Exercise prompt: All lines in the records that carry the string "rewrite" are to be shown.

Extracted data entries:
------------------------------------------------------------
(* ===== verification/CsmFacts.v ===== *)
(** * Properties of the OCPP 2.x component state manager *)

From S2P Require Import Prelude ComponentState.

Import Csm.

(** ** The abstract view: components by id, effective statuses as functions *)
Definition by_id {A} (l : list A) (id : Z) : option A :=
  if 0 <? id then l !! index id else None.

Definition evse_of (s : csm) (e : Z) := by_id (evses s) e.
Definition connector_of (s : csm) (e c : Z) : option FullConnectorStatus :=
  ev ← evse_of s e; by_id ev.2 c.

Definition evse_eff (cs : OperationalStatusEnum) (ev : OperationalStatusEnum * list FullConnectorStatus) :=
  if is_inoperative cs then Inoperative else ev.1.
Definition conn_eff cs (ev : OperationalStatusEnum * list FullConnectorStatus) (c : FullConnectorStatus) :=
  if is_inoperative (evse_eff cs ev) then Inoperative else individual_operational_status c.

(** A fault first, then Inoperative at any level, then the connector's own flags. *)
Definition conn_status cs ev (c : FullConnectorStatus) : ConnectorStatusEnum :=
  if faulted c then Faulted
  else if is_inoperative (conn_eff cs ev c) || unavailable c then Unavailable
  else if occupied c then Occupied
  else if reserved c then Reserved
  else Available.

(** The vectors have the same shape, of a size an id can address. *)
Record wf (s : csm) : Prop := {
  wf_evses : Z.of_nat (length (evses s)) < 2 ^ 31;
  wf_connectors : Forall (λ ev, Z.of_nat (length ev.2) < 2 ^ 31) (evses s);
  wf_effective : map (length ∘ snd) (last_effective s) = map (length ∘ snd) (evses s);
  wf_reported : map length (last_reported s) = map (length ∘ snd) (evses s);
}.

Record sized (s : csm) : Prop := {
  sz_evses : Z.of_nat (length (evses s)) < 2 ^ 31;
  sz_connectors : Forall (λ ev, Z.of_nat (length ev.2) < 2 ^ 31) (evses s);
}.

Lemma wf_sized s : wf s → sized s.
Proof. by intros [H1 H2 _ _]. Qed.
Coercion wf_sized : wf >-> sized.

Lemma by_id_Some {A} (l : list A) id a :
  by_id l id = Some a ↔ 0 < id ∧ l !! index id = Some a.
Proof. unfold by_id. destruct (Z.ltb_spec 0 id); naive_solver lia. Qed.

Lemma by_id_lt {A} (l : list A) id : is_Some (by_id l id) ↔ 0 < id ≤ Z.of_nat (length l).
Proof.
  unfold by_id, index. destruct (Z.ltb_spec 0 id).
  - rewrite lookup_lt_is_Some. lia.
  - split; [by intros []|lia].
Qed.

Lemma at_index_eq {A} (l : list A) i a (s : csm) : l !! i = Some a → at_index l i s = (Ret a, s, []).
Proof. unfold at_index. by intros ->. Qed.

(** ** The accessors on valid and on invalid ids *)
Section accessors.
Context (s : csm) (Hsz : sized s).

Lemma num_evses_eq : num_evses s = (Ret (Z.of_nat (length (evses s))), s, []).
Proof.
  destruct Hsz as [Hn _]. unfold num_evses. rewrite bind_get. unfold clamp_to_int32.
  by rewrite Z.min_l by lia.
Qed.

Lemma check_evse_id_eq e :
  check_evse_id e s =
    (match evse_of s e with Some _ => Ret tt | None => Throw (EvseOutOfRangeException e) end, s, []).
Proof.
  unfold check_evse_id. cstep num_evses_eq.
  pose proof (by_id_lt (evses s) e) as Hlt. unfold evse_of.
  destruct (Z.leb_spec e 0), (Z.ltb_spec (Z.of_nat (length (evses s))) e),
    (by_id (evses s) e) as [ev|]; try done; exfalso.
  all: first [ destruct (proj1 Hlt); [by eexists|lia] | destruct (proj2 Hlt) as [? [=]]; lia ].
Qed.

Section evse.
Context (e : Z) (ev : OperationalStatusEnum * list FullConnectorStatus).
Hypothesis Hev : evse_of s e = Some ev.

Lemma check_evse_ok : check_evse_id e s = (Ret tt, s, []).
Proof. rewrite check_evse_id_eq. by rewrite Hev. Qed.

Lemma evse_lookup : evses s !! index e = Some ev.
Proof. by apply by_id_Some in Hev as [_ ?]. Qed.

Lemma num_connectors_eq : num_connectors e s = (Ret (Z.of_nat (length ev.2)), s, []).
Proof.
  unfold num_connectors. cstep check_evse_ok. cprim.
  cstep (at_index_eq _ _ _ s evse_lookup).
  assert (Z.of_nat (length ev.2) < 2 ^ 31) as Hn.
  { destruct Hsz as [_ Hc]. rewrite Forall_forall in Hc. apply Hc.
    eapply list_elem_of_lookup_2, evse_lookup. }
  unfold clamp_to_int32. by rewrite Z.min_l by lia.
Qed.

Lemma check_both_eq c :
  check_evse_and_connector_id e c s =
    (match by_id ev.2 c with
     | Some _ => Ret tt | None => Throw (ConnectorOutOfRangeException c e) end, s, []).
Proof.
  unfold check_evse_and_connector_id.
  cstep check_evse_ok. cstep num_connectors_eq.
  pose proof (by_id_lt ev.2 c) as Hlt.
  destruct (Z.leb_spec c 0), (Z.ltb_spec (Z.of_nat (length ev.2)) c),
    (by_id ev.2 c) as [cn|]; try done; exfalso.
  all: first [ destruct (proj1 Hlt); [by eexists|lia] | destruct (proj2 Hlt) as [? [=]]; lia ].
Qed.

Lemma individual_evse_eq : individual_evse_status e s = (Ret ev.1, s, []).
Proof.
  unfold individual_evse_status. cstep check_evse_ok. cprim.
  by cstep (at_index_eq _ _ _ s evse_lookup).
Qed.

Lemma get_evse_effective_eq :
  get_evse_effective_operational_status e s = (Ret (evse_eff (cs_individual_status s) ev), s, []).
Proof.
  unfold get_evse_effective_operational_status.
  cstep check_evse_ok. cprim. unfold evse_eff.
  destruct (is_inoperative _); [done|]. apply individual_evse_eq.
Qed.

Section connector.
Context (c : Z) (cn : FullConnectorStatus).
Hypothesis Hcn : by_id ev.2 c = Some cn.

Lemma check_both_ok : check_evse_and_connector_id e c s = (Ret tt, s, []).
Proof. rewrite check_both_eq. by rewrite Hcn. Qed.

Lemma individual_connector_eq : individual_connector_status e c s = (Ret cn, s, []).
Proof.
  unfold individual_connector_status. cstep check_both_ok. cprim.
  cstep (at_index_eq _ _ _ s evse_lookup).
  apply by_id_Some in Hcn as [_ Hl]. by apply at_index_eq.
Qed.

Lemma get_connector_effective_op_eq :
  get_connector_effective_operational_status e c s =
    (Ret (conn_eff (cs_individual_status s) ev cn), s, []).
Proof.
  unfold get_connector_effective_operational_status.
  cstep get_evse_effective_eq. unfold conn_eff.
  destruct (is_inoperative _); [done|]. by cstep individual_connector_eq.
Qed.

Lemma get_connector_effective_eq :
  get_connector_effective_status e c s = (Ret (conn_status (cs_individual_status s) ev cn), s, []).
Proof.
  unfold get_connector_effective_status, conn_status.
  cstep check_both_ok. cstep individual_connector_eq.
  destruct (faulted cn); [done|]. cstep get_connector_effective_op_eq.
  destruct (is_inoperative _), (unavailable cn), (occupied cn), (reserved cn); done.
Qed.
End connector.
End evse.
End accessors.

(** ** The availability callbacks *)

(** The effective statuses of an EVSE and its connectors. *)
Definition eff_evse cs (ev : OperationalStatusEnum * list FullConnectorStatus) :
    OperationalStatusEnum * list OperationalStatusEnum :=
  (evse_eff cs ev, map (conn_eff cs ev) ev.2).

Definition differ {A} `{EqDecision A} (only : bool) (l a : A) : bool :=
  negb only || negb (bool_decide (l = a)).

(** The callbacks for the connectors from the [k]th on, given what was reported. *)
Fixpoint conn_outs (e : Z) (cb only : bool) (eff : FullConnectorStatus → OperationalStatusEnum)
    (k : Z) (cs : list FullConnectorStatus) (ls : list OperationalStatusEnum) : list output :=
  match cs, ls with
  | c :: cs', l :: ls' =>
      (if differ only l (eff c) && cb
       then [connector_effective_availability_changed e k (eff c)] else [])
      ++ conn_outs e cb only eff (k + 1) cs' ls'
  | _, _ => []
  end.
------------------------------------------------------------
Answer space:
  - rewrite lookup_lt_is_Some. lia.
  destruct Hsz as [Hn _]. unfold num_evses. rewrite bind_get. unfold clamp_to_int32.
  by rewrite Z.min_l by lia.
Proof. rewrite check_evse_id_eq. by rewrite Hev. Qed.
  { destruct Hsz as [_ Hc]. rewrite Forall_forall in Hc. apply Hc.
  unfold clamp_to_int32. by rewrite Z.min_l by lia.
Proof. rewrite check_both_eq. by rewrite Hcn. Qed.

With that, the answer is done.